Requirement
Please find all lines containing "Hpne" in the listing below and copy them.

Data for analysis
==============================
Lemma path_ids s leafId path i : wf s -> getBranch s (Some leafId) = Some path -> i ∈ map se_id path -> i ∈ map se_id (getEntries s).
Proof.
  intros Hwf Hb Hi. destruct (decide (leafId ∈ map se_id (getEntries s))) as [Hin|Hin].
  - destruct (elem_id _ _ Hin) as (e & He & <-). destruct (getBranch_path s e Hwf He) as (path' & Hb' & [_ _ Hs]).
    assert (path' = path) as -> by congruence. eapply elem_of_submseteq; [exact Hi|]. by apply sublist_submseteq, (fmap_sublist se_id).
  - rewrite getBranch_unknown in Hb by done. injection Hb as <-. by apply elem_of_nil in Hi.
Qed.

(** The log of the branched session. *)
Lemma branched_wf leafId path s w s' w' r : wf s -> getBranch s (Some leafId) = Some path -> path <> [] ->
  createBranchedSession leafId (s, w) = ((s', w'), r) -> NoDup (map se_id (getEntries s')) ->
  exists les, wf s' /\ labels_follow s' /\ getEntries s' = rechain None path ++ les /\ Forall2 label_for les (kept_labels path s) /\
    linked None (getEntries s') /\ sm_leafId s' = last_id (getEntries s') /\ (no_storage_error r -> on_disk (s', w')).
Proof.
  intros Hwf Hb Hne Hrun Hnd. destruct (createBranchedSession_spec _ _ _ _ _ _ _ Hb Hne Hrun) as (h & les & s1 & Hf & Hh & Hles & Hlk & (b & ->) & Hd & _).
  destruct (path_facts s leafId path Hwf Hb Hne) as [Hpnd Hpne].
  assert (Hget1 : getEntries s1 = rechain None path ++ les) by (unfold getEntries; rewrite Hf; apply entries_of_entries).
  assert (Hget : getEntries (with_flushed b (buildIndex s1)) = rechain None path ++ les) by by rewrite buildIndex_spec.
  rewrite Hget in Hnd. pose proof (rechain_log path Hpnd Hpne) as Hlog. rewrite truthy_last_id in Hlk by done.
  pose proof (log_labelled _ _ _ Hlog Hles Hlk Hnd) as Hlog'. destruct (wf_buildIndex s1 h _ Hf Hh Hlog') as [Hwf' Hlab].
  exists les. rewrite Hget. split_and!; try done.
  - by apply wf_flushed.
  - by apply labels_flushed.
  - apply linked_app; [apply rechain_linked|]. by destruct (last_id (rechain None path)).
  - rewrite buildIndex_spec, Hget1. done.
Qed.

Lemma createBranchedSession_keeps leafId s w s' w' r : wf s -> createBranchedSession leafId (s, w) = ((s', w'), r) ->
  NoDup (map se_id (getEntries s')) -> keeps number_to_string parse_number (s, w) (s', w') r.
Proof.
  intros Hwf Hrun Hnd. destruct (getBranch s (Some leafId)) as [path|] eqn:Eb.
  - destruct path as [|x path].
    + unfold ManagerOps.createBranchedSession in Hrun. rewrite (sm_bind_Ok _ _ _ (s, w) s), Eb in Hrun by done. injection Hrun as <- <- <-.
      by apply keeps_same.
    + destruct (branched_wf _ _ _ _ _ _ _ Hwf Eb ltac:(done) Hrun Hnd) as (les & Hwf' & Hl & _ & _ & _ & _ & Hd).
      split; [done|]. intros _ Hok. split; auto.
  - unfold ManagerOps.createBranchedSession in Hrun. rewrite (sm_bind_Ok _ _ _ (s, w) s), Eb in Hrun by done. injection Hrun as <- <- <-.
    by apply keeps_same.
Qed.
==============================
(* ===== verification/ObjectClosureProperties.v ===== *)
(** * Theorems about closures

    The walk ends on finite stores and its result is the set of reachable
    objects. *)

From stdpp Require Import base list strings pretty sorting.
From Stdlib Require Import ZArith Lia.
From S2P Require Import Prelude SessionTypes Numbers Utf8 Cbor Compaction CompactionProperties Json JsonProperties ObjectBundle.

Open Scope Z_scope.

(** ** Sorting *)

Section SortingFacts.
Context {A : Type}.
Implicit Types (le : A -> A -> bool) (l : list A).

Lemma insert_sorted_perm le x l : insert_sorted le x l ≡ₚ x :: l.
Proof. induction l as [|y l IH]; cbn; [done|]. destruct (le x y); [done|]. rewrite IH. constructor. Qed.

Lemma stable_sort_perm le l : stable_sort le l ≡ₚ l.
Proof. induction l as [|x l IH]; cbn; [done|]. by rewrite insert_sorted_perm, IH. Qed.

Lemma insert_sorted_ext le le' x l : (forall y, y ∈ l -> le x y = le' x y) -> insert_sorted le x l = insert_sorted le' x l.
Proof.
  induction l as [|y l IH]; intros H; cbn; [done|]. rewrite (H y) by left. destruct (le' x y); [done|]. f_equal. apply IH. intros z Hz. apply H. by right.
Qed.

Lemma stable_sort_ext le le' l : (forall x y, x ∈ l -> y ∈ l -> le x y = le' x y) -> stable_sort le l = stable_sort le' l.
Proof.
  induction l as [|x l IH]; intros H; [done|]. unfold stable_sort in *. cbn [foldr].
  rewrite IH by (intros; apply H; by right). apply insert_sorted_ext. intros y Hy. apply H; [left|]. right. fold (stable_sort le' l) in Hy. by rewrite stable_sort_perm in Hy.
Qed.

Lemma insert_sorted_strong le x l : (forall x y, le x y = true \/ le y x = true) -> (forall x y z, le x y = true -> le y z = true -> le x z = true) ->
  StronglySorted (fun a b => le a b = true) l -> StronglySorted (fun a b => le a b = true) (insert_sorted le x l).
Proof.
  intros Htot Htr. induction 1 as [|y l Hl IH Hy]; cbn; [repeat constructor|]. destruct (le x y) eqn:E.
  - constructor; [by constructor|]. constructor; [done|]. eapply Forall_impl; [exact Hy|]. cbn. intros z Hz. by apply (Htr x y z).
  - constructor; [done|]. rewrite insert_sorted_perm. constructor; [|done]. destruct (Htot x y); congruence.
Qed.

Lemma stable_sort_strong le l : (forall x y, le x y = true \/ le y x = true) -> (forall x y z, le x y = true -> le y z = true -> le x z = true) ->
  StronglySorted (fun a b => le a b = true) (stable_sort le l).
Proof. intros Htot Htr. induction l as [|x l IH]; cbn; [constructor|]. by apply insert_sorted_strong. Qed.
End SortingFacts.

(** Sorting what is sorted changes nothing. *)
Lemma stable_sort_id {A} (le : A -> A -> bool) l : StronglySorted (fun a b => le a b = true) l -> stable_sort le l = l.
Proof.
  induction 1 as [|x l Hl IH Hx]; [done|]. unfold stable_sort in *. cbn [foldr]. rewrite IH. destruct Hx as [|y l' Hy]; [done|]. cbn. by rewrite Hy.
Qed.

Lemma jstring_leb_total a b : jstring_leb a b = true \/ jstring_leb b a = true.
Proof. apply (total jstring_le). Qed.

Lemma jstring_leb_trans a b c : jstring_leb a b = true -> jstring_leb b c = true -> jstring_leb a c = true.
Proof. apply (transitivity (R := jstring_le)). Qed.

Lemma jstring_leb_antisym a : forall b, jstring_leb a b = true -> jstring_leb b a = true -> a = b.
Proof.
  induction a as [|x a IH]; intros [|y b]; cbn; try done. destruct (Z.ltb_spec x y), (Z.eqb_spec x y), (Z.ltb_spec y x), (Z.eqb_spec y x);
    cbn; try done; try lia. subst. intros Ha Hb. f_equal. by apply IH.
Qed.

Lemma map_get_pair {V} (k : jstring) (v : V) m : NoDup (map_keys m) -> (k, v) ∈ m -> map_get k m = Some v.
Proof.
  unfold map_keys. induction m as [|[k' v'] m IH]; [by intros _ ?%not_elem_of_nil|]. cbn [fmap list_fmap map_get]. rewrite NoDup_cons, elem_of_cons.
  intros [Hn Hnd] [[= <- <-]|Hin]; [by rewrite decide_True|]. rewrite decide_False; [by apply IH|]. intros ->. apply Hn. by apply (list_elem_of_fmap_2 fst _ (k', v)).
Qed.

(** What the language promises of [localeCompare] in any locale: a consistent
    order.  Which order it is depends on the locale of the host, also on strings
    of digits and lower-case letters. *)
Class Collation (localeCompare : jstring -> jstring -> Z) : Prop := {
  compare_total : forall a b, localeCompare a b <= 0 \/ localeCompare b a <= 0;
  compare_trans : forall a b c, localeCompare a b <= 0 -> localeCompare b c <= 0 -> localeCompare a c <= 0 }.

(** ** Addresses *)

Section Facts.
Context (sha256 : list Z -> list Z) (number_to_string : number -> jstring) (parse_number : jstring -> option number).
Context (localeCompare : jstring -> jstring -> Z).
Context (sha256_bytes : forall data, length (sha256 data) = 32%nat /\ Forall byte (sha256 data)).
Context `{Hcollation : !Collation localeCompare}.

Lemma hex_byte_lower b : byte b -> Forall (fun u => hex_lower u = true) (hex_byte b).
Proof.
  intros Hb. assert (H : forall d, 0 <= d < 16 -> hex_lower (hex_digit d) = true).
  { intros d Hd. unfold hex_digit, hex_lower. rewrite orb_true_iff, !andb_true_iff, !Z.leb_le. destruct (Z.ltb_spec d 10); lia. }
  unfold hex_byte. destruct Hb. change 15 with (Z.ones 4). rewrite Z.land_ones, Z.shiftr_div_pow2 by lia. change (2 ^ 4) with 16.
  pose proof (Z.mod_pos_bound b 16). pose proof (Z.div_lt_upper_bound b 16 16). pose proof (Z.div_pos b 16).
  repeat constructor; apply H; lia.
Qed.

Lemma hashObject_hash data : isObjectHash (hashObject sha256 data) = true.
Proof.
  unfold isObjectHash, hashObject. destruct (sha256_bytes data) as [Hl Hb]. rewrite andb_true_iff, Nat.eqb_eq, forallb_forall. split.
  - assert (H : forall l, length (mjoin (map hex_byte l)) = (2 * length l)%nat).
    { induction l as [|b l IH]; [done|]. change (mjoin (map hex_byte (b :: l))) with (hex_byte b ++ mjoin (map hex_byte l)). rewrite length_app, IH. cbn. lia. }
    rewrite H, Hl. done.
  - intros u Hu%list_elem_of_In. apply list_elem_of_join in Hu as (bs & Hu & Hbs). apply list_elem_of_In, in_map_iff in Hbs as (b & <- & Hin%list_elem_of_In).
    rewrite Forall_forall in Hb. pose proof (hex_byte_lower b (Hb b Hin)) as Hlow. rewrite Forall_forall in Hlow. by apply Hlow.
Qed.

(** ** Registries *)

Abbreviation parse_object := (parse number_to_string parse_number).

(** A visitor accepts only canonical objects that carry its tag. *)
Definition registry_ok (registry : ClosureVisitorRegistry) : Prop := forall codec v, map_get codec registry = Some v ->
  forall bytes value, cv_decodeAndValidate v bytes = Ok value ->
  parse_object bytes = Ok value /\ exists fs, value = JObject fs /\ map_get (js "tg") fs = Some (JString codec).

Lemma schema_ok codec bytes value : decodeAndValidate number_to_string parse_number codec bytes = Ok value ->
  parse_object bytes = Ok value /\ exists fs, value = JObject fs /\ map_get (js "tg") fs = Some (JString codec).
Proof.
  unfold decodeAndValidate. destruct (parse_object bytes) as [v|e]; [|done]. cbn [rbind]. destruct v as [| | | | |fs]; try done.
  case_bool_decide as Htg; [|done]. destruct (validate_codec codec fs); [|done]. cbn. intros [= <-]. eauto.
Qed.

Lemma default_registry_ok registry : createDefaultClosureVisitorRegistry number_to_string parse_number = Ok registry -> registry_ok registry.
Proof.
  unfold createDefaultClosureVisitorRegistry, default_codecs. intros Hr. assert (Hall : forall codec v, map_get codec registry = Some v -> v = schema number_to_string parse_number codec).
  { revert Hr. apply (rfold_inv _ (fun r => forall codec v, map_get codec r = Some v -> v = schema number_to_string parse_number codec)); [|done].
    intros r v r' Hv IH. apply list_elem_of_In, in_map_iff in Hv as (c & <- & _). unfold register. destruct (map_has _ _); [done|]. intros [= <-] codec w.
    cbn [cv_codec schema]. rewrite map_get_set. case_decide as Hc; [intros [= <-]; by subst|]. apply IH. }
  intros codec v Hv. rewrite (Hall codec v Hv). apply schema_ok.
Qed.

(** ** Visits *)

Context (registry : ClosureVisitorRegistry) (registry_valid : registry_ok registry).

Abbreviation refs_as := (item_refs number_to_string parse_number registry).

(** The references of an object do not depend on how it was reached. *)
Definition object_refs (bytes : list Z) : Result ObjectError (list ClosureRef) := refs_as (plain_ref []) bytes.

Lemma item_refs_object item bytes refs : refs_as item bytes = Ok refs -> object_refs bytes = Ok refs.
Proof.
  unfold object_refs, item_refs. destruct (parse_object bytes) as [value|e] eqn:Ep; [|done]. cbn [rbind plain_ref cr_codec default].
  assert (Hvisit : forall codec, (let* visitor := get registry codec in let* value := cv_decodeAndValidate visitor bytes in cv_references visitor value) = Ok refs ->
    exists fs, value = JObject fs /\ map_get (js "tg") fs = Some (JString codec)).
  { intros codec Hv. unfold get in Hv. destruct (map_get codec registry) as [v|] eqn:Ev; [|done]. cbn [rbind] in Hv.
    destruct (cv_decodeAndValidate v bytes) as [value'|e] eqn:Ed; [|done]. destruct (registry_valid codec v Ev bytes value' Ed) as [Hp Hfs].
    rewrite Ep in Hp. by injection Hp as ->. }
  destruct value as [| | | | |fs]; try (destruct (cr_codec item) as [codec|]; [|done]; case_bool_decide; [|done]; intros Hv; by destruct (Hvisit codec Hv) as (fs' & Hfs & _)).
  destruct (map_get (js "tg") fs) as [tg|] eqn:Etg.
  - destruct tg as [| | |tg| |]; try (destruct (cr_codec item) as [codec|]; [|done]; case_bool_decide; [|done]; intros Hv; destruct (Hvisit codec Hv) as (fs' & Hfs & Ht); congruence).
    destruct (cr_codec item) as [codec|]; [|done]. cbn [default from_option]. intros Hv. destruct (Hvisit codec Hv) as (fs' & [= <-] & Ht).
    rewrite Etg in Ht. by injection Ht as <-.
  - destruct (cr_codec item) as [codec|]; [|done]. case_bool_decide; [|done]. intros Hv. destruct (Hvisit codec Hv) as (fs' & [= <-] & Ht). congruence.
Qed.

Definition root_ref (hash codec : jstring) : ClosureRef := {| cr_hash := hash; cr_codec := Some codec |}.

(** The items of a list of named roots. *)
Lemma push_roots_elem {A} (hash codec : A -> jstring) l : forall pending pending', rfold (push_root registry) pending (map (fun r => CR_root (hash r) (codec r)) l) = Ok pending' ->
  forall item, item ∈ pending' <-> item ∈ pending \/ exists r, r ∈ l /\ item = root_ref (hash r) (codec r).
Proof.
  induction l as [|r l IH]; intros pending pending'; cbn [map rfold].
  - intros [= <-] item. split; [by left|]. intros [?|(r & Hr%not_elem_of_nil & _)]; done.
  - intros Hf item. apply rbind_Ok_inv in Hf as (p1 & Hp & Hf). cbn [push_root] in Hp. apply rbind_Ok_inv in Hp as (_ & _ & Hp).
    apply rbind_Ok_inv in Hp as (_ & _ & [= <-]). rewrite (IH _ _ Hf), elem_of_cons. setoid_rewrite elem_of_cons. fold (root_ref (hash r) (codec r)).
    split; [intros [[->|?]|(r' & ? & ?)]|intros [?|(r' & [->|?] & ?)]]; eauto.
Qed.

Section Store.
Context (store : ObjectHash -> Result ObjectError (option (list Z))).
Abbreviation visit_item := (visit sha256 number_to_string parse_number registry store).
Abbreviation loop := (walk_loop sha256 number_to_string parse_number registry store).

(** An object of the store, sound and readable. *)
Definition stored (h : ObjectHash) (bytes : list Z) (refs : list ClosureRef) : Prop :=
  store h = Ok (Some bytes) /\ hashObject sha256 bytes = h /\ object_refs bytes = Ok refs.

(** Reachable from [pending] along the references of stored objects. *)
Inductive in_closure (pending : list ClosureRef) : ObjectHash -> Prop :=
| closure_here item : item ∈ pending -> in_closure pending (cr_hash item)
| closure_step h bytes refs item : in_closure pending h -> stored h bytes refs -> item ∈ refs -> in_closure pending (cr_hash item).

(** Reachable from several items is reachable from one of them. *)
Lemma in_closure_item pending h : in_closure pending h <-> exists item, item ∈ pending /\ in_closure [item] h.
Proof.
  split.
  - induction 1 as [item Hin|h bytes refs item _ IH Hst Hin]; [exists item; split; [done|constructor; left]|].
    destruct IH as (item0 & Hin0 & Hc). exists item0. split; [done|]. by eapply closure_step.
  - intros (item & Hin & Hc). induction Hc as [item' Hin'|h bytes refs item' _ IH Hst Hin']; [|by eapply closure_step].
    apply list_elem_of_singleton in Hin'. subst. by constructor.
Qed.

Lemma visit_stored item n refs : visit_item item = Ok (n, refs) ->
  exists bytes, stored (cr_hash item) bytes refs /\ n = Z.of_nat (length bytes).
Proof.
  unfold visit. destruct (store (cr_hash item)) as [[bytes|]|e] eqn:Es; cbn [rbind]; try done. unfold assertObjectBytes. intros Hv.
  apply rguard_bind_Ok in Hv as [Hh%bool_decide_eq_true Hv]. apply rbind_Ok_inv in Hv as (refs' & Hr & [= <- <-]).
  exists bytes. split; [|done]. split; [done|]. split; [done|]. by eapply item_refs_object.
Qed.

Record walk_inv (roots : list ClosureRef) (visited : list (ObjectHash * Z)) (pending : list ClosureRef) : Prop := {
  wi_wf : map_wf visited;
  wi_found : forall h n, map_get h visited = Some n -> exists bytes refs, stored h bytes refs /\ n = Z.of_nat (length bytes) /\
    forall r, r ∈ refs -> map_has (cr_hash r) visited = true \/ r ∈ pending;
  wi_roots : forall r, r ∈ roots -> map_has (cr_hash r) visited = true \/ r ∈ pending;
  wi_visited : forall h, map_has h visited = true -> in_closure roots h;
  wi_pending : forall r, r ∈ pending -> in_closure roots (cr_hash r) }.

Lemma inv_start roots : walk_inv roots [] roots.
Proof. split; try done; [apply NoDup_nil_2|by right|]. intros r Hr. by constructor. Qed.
==============================
Answer to this task
  destruct (path_facts s leafId path Hwf Hb Hne) as [Hpnd Hpne].
  rewrite Hget in Hnd. pose proof (rechain_log path Hpnd Hpne) as Hlog. rewrite truthy_last_id in Hlk by done.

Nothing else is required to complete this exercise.